Hardy is reluctant to be drawn into making too much of the link, as there are far too many gaps in our knowledge of the mind and of quantum gravity to make any firm connection. Nevertheless, he says, the fact that quantum gravity would process information so differently to a classical or quantum machine makes the link more plausible and potentially fruitful. "It's consistent with the spirit of what Penrose is saying," he says. "If the brain were a quantum gravity computer and that's a very big if then I think the consequences of that would be an interesting thing to think about."

The physicist Freeman Dyson once said that mind and intelligence are "woven into the fabric of the universe". He may have been more right than he ever imagined.

How to build a quantum gravity computerMichael Brooks What might a quantum gravity computer look like? Without a theory of quantum gravity it is hard to know, but Lucien Hardy of the Perimeter Institute for Theoretical Physics in Waterloo, Canada, has come up with one possibility. "It is all very tentative and speculative," he admits.

His blueprint imagines a system of probes weighing around 20 micrograms, massive enough to respond to gravitational forces and yet small enough to respond to quantum effects, such as the absorption of a photon.

To act as a computer, the probes would need to have inputs and outputs. Hardy supposes the probes take in photon signals from a network of GPS satellites positioned at different points in the causally fuzzy space-time.

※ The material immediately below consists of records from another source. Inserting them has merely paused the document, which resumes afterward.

Lemma calm_handlers i rf rf' :
  match i with
  | InRequestVote _ _ | InAppendEntries _ _ | InInstallSnapshot _ _ => True
  | _ => False
  end → handle i rf = Some rf' → calm rf rf'.
Proof.
  intros Hi. destruct i; try done; simpl; intros ([rf1 reply] & Hx & ->)%fmap_Some; simpl.
  - unfold RequestVote in Hx. case_decide; [by injection Hx as <- _|].
    apply bind_Some in Hx as (ok & _ & Hx). etransitivity; [apply (calm_observe (rv_Term args))|].
    case_decide; injection Hx as <- _; [calm_fields|done].
  - unfold AppendEntries in Hx. case_decide; [by injection Hx as <- _|].
    etransitivity; [apply (calm_observe (ae_Term args))|].
    etransitivity; [apply (calm_follower now)|].
    case_decide; [|by eapply calm_ae_append].
    case_decide; [injection Hx as <- _; apply calm_follow_commit|].
    apply bind_Some in Hx as (es & _ & Hx). by eapply calm_ae_append.
  - unfold InstallSnapshot in Hx. case_decide; [by injection Hx as <- _|].
    etransitivity; [apply (calm_observe (is_Term args))|].
    etransitivity; [apply (calm_follower now)|].
    case_decide; [by injection Hx as <- _|].
    apply bind_Some in Hx as (l & _ & [= <- _]). apply calm_signal.
Qed.

Lemma calm_replies i rf rf' :
  match i with
  | InVoteReply _ _ | InInstallReply _ _ _ | InAppendReply _ _ _ | InTick _ _ => True
  | _ => False
  end → handle i rf = Some rf' → calm rf rf'.
Proof.
  intros Hi. destruct i; try done; simpl.
  - unfold tick. case_decide; [|by intros [= <-]]. unfold startElection.
    intros (t & _ & [= <-])%bind_Some.
    etransitivity; [|apply (calm_foldl_go (λ p, GoRequestVote p _))]. calm_fields.
  - unfold vote_reply. case_decide; [by intros [= <-]|].
    case_decide; [intros [= <-]; apply calm_becomeFollower|].
    destruct (rvr_VoteGranted reply); [|by intros [= <-]].
    case_decide; [|intros [= <-]; calm_fields]. unfold becomeLeader.
    intros (m & _ & (n & _ & (k & _ & [= <-])%bind_Some)%bind_Some)%bind_Some. calm_fields.
  - unfold install_reply. case_decide; [by intros [= <-]|].
    case_decide; [intros [= <-]; apply calm_becomeFollower|].
    intros (m & _ & (n & _ & [= <-])%bind_Some)%bind_Some. calm_fields.
  - unfold append_reply. case_decide; [by intros [= <-]|].
    case_decide; [intros [= <-]; apply calm_becomeFollower|].
    destruct (aer_Success reply).
    + intros (m & _ & (n & _ & Hx)%bind_Some)%bind_Some. apply calm_advance in Hx.
      etransitivity; [|exact Hx]. calm_fields.
    + intros (n & _ & (k & _ & (l & _ & [= <-])%bind_Some)%bind_Some)%bind_Some. calm_fields.
Qed.

Lemma no_missed_top rf rf' : applier_top rf = Some rf' → no_missed rf'.
Proof.
  unfold applier_top. destruct (dead rf) eqn:Hd; [by intros [= <-]|].
  destruct (pendingSnapshot rf) eqn:Hp; [by intros [= <-]|].
  case_decide as Hc.
  - case_decide as Hl; [exfalso; lia|]. by intros (e & _ & [= <-])%bind_Some.
  - intros [= <-] _. unfold has_work. simpl. rewrite Hd, Hp. intros [?|[?|?]]; done.
Qed.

The photons would tell the probes what state the satellites' internal clocks were in.

Although it would be impossible to tell whether one signal was received before another, the probes would accumulate information about each of the satellites. Each probe could then be programmed to emit a photon or not depending on this accumulated information. Thus there is input, processing and output.

The devil is in the detail, of course: a previous suggestion for probing the interaction of gravity and quantum mechanics involves building a massive space-based experiment. Hardy's quantum gravity computer might be even more difficult to set up.